ASSIGNED TASK ->
The lines needed are those from the start of the records through the line holding "Definition code (a", each copied exactly.

ENTRIES SUPPLIED ->
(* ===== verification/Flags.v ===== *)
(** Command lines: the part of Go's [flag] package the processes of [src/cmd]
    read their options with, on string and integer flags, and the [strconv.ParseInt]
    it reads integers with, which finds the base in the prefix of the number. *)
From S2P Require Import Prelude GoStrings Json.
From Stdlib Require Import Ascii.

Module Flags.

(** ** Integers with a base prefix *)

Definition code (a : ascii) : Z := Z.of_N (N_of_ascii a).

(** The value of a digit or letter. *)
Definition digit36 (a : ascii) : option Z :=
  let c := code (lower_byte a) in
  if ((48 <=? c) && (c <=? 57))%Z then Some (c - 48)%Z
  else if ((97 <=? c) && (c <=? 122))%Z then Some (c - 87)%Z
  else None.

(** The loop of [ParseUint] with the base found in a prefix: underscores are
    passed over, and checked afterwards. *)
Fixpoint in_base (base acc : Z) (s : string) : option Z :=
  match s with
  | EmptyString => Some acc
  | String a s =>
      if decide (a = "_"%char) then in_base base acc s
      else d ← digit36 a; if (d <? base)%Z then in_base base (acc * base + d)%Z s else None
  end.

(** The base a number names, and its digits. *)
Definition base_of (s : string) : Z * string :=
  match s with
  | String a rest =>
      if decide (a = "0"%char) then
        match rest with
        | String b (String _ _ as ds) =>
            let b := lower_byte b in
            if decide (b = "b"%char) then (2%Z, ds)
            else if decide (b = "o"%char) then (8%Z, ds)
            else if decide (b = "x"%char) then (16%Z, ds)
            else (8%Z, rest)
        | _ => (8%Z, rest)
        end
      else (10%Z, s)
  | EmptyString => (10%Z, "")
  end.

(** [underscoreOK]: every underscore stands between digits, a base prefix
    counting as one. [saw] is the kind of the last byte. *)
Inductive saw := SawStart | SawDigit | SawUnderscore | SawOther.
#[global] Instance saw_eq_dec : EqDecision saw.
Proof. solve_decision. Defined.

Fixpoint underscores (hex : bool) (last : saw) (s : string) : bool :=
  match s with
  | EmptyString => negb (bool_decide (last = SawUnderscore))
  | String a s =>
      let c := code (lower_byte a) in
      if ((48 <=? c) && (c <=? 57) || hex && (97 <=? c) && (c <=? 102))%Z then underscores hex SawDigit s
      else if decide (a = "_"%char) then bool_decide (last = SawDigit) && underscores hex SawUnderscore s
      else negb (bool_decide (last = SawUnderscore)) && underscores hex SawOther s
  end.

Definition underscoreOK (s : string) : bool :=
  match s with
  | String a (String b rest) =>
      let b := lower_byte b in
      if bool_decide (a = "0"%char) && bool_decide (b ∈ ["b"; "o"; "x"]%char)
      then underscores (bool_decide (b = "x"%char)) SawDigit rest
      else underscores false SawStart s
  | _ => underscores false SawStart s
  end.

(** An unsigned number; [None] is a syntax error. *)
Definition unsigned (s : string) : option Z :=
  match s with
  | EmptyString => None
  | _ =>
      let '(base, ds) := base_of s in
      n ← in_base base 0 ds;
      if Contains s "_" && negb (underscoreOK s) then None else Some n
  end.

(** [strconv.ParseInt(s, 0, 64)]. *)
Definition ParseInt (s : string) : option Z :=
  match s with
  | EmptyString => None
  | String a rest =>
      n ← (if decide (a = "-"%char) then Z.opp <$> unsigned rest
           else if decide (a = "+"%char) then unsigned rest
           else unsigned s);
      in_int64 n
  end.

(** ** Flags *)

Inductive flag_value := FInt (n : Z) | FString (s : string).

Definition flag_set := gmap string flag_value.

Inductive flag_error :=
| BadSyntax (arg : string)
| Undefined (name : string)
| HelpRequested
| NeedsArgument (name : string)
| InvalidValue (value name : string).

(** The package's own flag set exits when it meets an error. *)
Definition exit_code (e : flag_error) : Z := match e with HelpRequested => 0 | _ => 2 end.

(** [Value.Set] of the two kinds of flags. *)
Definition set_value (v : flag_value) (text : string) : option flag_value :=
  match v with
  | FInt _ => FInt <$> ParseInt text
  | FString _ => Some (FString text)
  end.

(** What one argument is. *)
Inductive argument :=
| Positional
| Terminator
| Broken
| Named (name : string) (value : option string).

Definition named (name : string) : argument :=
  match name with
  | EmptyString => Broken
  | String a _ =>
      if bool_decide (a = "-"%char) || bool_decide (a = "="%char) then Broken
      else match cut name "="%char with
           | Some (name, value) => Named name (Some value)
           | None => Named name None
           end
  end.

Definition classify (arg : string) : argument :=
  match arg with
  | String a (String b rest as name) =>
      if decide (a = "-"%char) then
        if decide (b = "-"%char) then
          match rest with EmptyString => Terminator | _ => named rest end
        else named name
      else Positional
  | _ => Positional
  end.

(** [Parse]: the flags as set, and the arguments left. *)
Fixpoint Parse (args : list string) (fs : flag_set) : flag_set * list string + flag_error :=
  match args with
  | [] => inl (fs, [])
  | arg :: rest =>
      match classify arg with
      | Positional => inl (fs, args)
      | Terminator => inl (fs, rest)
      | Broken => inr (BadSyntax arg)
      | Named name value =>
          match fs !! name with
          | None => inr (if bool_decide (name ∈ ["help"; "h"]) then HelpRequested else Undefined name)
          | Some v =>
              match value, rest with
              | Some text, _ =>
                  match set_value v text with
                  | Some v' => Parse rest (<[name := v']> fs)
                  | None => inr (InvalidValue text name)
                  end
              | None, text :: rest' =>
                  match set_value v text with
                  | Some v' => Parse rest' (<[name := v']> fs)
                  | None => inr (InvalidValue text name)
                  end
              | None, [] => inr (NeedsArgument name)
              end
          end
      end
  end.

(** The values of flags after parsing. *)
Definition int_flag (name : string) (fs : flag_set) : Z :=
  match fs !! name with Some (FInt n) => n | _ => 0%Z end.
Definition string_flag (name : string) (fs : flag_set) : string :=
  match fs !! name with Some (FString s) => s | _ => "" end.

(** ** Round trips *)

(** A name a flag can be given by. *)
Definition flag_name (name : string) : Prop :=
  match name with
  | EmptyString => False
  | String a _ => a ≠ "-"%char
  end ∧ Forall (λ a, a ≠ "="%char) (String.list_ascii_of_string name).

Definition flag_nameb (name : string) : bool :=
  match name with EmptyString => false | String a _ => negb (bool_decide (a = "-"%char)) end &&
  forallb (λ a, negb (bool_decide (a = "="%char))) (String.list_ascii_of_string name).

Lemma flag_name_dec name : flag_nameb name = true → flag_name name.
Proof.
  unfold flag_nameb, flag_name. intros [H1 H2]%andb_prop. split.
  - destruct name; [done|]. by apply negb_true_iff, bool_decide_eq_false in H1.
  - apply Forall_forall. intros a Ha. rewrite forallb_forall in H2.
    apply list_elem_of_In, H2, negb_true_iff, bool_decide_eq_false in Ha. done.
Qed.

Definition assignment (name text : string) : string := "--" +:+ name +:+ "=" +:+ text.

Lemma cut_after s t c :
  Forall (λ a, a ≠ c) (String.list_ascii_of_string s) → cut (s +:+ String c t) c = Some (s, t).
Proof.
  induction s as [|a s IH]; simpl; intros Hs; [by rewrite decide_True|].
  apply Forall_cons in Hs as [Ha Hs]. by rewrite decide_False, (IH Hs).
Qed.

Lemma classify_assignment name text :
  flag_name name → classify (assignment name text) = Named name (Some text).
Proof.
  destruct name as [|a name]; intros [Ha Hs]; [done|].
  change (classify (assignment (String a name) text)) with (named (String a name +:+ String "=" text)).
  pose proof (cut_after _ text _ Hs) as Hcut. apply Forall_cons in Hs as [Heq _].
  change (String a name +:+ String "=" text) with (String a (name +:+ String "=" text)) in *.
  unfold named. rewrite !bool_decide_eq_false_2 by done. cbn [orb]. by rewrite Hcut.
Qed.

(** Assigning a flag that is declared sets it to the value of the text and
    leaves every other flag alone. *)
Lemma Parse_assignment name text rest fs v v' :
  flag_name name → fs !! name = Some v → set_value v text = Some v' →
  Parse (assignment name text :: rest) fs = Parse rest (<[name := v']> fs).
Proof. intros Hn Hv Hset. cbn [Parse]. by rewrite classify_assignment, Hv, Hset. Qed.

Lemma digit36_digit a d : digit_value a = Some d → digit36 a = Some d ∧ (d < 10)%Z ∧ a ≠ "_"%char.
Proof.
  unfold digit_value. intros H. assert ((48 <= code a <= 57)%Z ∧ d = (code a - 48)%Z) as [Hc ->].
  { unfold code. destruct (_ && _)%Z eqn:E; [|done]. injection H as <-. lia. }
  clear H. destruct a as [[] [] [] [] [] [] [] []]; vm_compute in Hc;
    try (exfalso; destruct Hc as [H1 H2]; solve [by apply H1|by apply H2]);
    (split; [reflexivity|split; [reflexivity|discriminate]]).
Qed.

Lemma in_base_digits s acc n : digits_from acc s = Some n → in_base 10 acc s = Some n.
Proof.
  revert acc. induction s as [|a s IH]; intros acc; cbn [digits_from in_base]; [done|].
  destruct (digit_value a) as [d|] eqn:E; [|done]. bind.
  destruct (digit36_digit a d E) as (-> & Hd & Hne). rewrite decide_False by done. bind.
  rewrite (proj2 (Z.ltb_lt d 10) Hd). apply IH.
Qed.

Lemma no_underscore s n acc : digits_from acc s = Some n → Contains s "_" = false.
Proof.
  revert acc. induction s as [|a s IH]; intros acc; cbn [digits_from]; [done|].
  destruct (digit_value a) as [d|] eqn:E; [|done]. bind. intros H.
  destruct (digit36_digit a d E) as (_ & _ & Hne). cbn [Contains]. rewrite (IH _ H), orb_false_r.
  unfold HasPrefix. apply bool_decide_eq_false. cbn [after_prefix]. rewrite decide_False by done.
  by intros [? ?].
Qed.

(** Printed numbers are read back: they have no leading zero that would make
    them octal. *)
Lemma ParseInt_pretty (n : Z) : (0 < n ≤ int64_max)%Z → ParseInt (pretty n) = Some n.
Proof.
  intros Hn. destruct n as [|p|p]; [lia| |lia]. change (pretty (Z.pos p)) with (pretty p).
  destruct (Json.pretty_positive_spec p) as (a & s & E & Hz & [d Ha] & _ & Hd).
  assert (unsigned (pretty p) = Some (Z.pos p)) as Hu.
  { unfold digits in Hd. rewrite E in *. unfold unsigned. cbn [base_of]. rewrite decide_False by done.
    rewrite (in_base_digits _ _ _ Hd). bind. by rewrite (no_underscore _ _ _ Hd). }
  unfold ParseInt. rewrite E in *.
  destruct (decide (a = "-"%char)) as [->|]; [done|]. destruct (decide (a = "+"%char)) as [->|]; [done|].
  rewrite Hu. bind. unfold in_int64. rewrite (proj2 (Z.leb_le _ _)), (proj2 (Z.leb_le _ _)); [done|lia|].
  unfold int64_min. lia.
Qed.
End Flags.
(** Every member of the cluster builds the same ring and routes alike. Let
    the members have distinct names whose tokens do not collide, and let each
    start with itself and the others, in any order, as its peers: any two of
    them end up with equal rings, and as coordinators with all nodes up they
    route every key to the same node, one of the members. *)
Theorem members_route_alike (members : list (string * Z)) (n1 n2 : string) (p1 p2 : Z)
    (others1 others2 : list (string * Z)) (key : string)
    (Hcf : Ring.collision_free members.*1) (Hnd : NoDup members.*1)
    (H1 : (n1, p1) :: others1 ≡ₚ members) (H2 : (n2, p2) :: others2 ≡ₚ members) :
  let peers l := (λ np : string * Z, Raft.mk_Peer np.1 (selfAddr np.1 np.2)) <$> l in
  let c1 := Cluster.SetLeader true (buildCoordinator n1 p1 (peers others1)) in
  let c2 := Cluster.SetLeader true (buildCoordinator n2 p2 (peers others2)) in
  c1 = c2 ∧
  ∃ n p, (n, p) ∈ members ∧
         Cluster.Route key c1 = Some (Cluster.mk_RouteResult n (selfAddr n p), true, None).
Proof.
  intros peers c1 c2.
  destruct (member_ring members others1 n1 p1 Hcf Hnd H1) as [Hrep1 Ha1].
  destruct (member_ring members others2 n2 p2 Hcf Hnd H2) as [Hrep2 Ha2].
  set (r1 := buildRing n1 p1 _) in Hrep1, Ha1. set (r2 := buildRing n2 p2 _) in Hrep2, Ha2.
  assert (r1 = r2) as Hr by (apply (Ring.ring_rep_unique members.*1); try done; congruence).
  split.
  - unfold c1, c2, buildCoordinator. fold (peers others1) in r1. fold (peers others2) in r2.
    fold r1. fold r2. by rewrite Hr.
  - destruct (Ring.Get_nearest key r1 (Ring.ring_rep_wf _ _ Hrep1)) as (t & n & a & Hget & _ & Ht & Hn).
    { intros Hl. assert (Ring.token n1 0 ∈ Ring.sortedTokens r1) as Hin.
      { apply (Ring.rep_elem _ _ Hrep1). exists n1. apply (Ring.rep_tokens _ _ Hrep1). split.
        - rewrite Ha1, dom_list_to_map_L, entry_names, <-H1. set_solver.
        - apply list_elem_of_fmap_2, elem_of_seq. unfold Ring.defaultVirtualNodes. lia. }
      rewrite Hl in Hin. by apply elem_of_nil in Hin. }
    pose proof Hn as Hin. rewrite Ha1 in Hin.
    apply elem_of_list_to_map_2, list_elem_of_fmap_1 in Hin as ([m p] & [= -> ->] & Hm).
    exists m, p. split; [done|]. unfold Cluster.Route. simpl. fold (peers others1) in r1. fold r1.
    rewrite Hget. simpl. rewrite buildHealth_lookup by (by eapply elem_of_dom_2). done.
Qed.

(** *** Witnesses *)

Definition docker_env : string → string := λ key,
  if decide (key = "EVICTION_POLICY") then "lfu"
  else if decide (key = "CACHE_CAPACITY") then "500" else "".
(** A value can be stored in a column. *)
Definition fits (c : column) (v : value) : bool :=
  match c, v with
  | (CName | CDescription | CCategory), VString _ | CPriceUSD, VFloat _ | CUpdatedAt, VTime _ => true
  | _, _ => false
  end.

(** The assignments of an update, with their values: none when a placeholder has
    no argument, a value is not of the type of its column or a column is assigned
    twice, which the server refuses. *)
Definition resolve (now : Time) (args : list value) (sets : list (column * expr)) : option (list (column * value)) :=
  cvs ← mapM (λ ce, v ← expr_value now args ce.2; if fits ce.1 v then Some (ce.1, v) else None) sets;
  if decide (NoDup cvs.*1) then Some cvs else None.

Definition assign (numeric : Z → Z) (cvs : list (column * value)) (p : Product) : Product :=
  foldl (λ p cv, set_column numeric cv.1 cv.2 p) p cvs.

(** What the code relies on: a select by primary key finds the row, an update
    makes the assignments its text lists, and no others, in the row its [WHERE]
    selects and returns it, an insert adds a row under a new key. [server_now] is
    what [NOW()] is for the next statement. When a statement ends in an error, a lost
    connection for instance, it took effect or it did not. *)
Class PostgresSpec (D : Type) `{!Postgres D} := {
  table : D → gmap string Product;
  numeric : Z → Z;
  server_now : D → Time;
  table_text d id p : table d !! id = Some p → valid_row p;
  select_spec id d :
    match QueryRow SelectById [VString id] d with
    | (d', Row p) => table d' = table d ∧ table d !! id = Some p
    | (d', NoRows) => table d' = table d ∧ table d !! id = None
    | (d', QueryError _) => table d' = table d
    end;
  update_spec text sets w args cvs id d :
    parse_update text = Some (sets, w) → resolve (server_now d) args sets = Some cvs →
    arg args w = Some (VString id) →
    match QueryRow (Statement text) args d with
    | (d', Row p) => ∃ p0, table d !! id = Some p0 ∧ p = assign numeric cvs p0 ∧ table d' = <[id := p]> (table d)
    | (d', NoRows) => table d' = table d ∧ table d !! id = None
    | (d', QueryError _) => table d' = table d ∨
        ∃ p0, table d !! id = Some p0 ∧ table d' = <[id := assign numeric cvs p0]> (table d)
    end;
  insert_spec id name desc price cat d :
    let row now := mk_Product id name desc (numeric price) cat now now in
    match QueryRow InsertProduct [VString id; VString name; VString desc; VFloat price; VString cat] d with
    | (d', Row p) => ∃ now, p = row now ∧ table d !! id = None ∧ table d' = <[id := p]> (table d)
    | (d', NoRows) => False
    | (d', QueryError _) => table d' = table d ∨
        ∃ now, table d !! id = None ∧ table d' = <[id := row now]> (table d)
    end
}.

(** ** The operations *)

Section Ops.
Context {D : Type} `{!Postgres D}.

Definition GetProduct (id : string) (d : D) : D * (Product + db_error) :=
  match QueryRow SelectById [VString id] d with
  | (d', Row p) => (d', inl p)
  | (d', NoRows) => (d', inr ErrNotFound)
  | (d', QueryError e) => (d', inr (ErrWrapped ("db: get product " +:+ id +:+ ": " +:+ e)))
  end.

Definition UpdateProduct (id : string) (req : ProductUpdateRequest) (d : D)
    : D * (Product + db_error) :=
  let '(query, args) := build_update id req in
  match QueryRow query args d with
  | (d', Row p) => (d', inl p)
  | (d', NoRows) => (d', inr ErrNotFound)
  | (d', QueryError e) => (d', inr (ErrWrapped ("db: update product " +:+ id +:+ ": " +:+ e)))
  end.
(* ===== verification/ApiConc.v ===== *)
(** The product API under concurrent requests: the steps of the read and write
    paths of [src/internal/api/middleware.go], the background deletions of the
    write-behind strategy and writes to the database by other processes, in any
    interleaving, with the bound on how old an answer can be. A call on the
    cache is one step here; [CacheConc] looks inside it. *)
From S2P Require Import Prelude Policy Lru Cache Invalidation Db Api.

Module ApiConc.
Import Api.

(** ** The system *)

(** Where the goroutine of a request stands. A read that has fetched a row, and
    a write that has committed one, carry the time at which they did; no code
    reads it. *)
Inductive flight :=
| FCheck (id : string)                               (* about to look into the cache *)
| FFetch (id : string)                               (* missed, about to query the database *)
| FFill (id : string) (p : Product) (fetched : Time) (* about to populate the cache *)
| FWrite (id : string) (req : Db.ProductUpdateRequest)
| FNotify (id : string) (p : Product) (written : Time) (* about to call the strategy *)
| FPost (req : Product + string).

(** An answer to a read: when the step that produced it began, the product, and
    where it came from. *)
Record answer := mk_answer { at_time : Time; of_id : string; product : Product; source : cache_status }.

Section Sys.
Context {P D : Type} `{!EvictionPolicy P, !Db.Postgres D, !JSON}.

ANSWER TO THIS PROBLEM ->
(* ===== verification/Flags.v ===== *)
(** Command lines: the part of Go's [flag] package the processes of [src/cmd]
    read their options with, on string and integer flags, and the [strconv.ParseInt]
    it reads integers with, which finds the base in the prefix of the number. *)
From S2P Require Import Prelude GoStrings Json.
From Stdlib Require Import Ascii.

Module Flags.

(** ** Integers with a base prefix *)

Definition code (a : ascii) : Z := Z.of_N (N_of_ascii a).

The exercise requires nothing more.